RainDance Launches a Next Generation Digital PCR System

2 Apr 2012
Kerry Parker
CEO

RainDance Technologies, Inc., the Digital Biology™ company, introduced its new RainDrop™ Digital PCR System at the annual meeting of the American Association for Cancer Research (AACR) in Chicago. The new system is designed for new performance standards in sensitivity, multiplexing and absolute quantitation in PCR analysis.

Capable of generating more than a billion reactions in a single day, the RainDrop System transforms the performance of molecular assays by enabling digital answers across a number of important applications including low-frequency tumor allele detection, gene expression, copy number variation, and SNP measurement.

Built on RainDance’s patented and proven RainStorm™ picodroplet technology, the RainDrop System generates up to 10 million picoliter-sized droplets per lane. Since each droplet encapsulates a single molecule, researchers can quickly determine the absolute number of droplets containing specific target DNA and compare that to the number of droplets with background wild-type DNA. The RainDrop System also shifts the current digital PCR (dPCR) paradigm from a single-color-per-marker approach to a two color and varying probe intensity method that is capable of multiplexing up to 10 markers.

In a recent Lab-on-a-Chip paper, scientists from Université de Strasbourg and Université Paris Descartes, used the RainDance dPCR technology to detect a single mutated copy of KRAS in a background of 200,000 wild-type copies. By processing reactions in millions of picoliter droplets, the platform improved sensitivity by two orders of magnitude compared to existing technologies.

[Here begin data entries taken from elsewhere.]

(* ===================================================================== *)
(* toqito: diamond norm, state exclusion and realignment.                 *)
(*                                                                        *)
(* A shallow embedding of                                                 *)
(*   toqito/channel_metrics/diamond_norm.py                               *)
(*   toqito/state_opt/state_exclusion.py                                  *)
(*   toqito/super_operators/realignment.py                                *)
(* together with a denotation of the convex programs these functions      *)
(* hand to cvxpy and picos.                                               *)
(*                                                                        *)
(* Conventions.                                                           *)
(*  - Array entries and Python floats are exact numbers of a closed       *)
(*    numeric field C (complex numbers); rounding is not modelled.        *)
(*  - A numpy array is its shape tuple and its indexing function.         *)
(*  - Python exceptions are values of [exn]. A function that can raise    *)
(*    returns a [result]; the two functions that build a problem run in   *)
(*    the monad [py], which also threads the list of objects created so   *)
(*    far in the modelling layer (variables, constraints, solver calls),  *)
(*    oldest first.                                                       *)
(*  - The conic solver is a parameter: nothing is assumed about it but    *)
(*    what a theorem states as a hypothesis.                              *)
(* ===================================================================== *)

From HB Require Import structures.
From mathcomp Require Import boot order algebra.
From mathcomp Require Import algC.
From Stdlib Require Import String PeanoNat Lia.

Set Implicit Arguments.
Unset Strict Implicit.
Unset Printing Implicit Defensive.

Import GRing.Theory Order.Theory Num.Theory Num.Def.
Local Open Scope ring_scope.
Local Open Scope sesquilinear_scope.

(* --------------------------------------------------------------------- *)
(* Python exceptions and results                                          *)
(* --------------------------------------------------------------------- *)

Inductive exn : Type :=
  | ValueError (msg : string)
  | IndexError
  | ZeroDivisionError
  | SolverFailure (msg : string)
  | NotModelled (what : string).

Inductive result (A : Type) : Type :=
  | Return (a : A)
  | Raise (e : exn).

Arguments Return {A} a.
Arguments Raise {A} e.

(* The two validation errors of the specification are ValueErrors of the
   source, told apart by their message. *)
Definition is_ValueError (e : exn) : bool :=
  if e is ValueError _ then true else false.

Definition DimensionMismatch_choi : exn :=
  ValueError "The Choi matrices provided should be of equal dimension.".

Definition NotSquareError : exn :=
  ValueError "The Choi matrix provided must be square.".

Definition DimensionMismatch_vectors : exn :=
  ValueError "Vectors for state exclusion must all have the same dimension.".

Definition InvalidDim : exn := ValueError "InvalidDim:".

(* Tuple unpacking [x, y = t] of a tuple whose length is not 2 (the
   message of Python also tells the length). *)
Definition unpack_error (len : nat) : exn :=
  if (len < 2)%N then ValueError "not enough values to unpack (expected 2)"
  else ValueError "too many values to unpack (expected 2)".

Section Monad.

Variable St : Type.

Definition py (A : Type) : Type := St -> result A * St.

Definition ret {A} (a : A) : py A := fun s => (Return a, s).

Definition raise {A} (e : exn) : py A := fun s => (Raise e, s).

Definition bind {A B} (m : py A) (k : A -> py B) : py B :=
  fun s => match m s with
           | (Return a, s') => k a s'
           | (Raise e, s') => (Raise e, s')
           end.

Definition lift {A} (r : result A) : py A := fun s => (r, s).

Definition emit (f : St -> St) : py unit := fun s => (Return tt, f s).

(* [for x in xs: body x], collecting the values (a list comprehension). *)
Fixpoint comprehension {A B} (body : A -> py B) (xs : seq A) : py (seq B) :=
  match xs with
  | [::] => ret [::]
  | x :: xs' =>
      bind (body x) (fun y =>
      bind (comprehension body xs') (fun ys => ret (y :: ys)))
  end.

End Monad.

Arguments ret {St A} a.
Arguments raise {St A} e.
Arguments lift {St A} r.

Declare Scope py_scope.
Delimit Scope py_scope with py.
Notation "x <- m ;; k" := (bind m (fun x => k))
  (at level 100, m at next level, right associativity) : py_scope.
Notation "m ;;; k" := (bind m (fun _ => k))
  (at level 100, right associativity) : py_scope.

(* Python sequence indexing [xs[i]] for a non-negative literal index. *)
Definition getitem {A} (xs : seq A) (i : nat) : result A :=
  match ohead (drop i xs) with
  | Some x => Return x
  | None => Raise IndexError
  end.

(* int(np.sqrt(n)) for a matrix side n: the integer square root (the
   float square root of an integer below 2^52 truncates to it). *)
Definition int_sqrt (n : nat) : nat := Nat.sqrt n.

(* --------------------------------------------------------------------- *)
(* numpy arrays                                                           *)
(* --------------------------------------------------------------------- *)

Section Arrays.

Variable C : numClosedFieldType.

(* [a.shape] and [a[i0, i1, ...]]. *)
Record ndarray : Type := Nd { shape : seq nat; item : seq nat -> C }.

Definition nd_map (f : C -> C) (a : ndarray) : ndarray :=
  Nd (shape a) (fun ix => f (item a ix)).

(* a.conj() *)
Definition nd_conj (a : ndarray) : ndarray := nd_map Num.conj a.

(* a.T reverses the axes. *)
Definition nd_T (a : ndarray) : ndarray :=
  Nd (rev (shape a)) (fun ix => item a (rev ix)).

(* c * a and a / c for a Python number c. *)
Definition nd_scale (c : C) (a : ndarray) : ndarray := nd_map ( *%R c) a.
Definition nd_div (a : ndarray) (c : C) : ndarray := nd_map (fun x => x / c) a.

(* a + b and a - b on arrays of one shape. numpy broadcasts arrays of
   unequal shapes or raises; no caller below reaches that case. *)
Definition nd_zip (f : C -> C -> C) (a b : ndarray) : result ndarray :=
  if shape a == shape b
  then Return (Nd (shape a) (fun ix => f (item a ix) (item b ix)))
  else Raise (NotModelled "broadcasting of unequal shapes").

Definition nd_add : ndarray -> ndarray -> result ndarray := nd_zip +%R.
Definition nd_sub : ndarray -> ndarray -> result ndarray :=
  nd_zip (fun x y => x - y).

(* a @ b on 2-D arrays. *)
Definition nd_matmul (a b : ndarray) : result ndarray :=
  match shape a, shape b with
  | [:: r; k], [:: k'; c] =>
      if k == k'
      then Return (Nd [:: r; c] (fun ix =>
             \sum_(l < k) item a [:: nth 0%N ix 0; val l]
                          * item b [:: val l; nth 0%N ix 1]))
      else Raise (ValueError "matmul: mismatch in its core dimension")
  | _, _ => Raise (NotModelled "matmul of arrays that are not 2-D")
  end.

(* The r x c matrix read off a 2-D array. *)
Definition mx_of (a : ndarray) (r c : nat) : 'M[C]_(r, c) :=
  \matrix_(i, j) item a [:: val i; val j].

(* --------------------------------------------------------------------- *)
(* The modelling layer shared by cvxpy and picos                          *)
(* --------------------------------------------------------------------- *)

Inductive name : Type :=
  | Name_rho | Name_w_var | Name_j_var | Name_Y
  | Name_M (i : nat).           (* f"M[{i}]" *)

Definition name_code (x : name) : nat :=
  match x with
  | Name_rho => 0 | Name_w_var => 1 | Name_j_var => 2 | Name_Y => 3
  | Name_M i => i.+4
  end.

Definition name_decode (k : nat) : name :=
  match k with
  | 0 => Name_rho | 1 => Name_w_var | 2 => Name_j_var | 3 => Name_Y
  | i.+4 => Name_M i
  end.

Lemma name_codeK : cancel name_code name_decode.
Proof. by case. Qed.

HB.instance Definition _ := Equality.copy name (can_type name_codeK).

(* cvxpy.Variable(shape, complex=True), cvxpy.Parameter(shape,
   complex=True) and picos.HermitianVariable(name, shape). *)
Inductive kind : Type := ComplexVar | HermitianVar | ComplexParam.

Record variable : Type :=
  Variable_ { v_name : name; v_shape : nat * nat; v_kind : kind }.

Inductive expr : Type :=
  | Var (v : variable)
  | Const (a : ndarray)
  | Eye (n : nat)                  (* np.eye(n), picos.I(n) *)
  | ConjT (e : expr)               (* e.H *)
  | Sub (e1 e2 : expr)             (* e1 - e2 *)
  | Kron (e1 e2 : expr)            (* cvxpy.kron(e1, e2) *)
  | MatMul (e1 e2 : expr)          (* e1 @ e2 *)
  | Trace (e : expr)
  | Real (e : expr)
  | Num_ (c : C)                   (* a Python number *)
  | Sum (es : seq expr)            (* picos.sum(es) *)
  | Inner (e1 e2 : expr).          (* picos: (e1 | e2) *)

Inductive constr : Type :=
  | CEq (e1 e2 : expr)             (* e1 == e2 *)
  | CPsd (e : expr)                (* e >> 0 *)
  | CNsd (e : expr)                (* e << 0 *)
  | CLoewnerLe (e1 e2 : expr).     (* picos: e1 << e2 *)

Inductive direction : Type := Maximize | Minimize.

Record problem : Type := Problem {
  p_constraints : seq constr;
  p_objective : option (direction * expr);
  p_values : seq (name * ndarray)   (* values given to parameters *)
}.

(* A matrix with its shape: the values of variables and of constraint
   duals. *)
Record smx : Type := Smx { sr : nat; sc : nat; sm : 'M[C]_(sr, sc) }.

“With RainDance digital PCR, we were able to achieve absolute quantification of mutated and tumor-circulating DNA and improve the detection of a circulating tumor by comparing its proportion to non-tumor DNA,” added Professor Pierre Laurent-Puig, M.D., Ph.D. of the Université Paris Descartes. “Absolute quantification is critical, especially in research that lays the groundwork for future clinical applications, because it allows you to generate meaningful thresholds that will be required for prognostic and diagnostic tools.”

“Two years ago, RainDance embarked on an ambitious goal when it set out to develop a digital PCR technology platform that would fundamentally transform cancer research, and open the door to new ways that cancers may be detected, monitored and treated in the future,” said Roopom Banerjee, President and CEO of RainDance Technologies. “With the introduction of our RainDrop System at AACR, we have realized this vision and officially ushered in the next generation of PCR. As several of our early customers have demonstrated at this meeting, we will soon have absolute answers to many of the most complex questions in cancer research and tumor progression.”

Beginning in the summer of 2012, RainDance will be offering a select number of scientists the opportunity to participate in the RainDrop First Access Program. This multi-day program will consist of both classroom and wet-lab sessions. During the classroom sessions, participants will interact with the senior RainDance scientists responsible for developing this dPCR technology. The wet-lab sessions will provide hands-on instrumentation and software training with assays and samples. Participants will also be able to choose from a fixed menu of assays and run up to 32 of their own samples.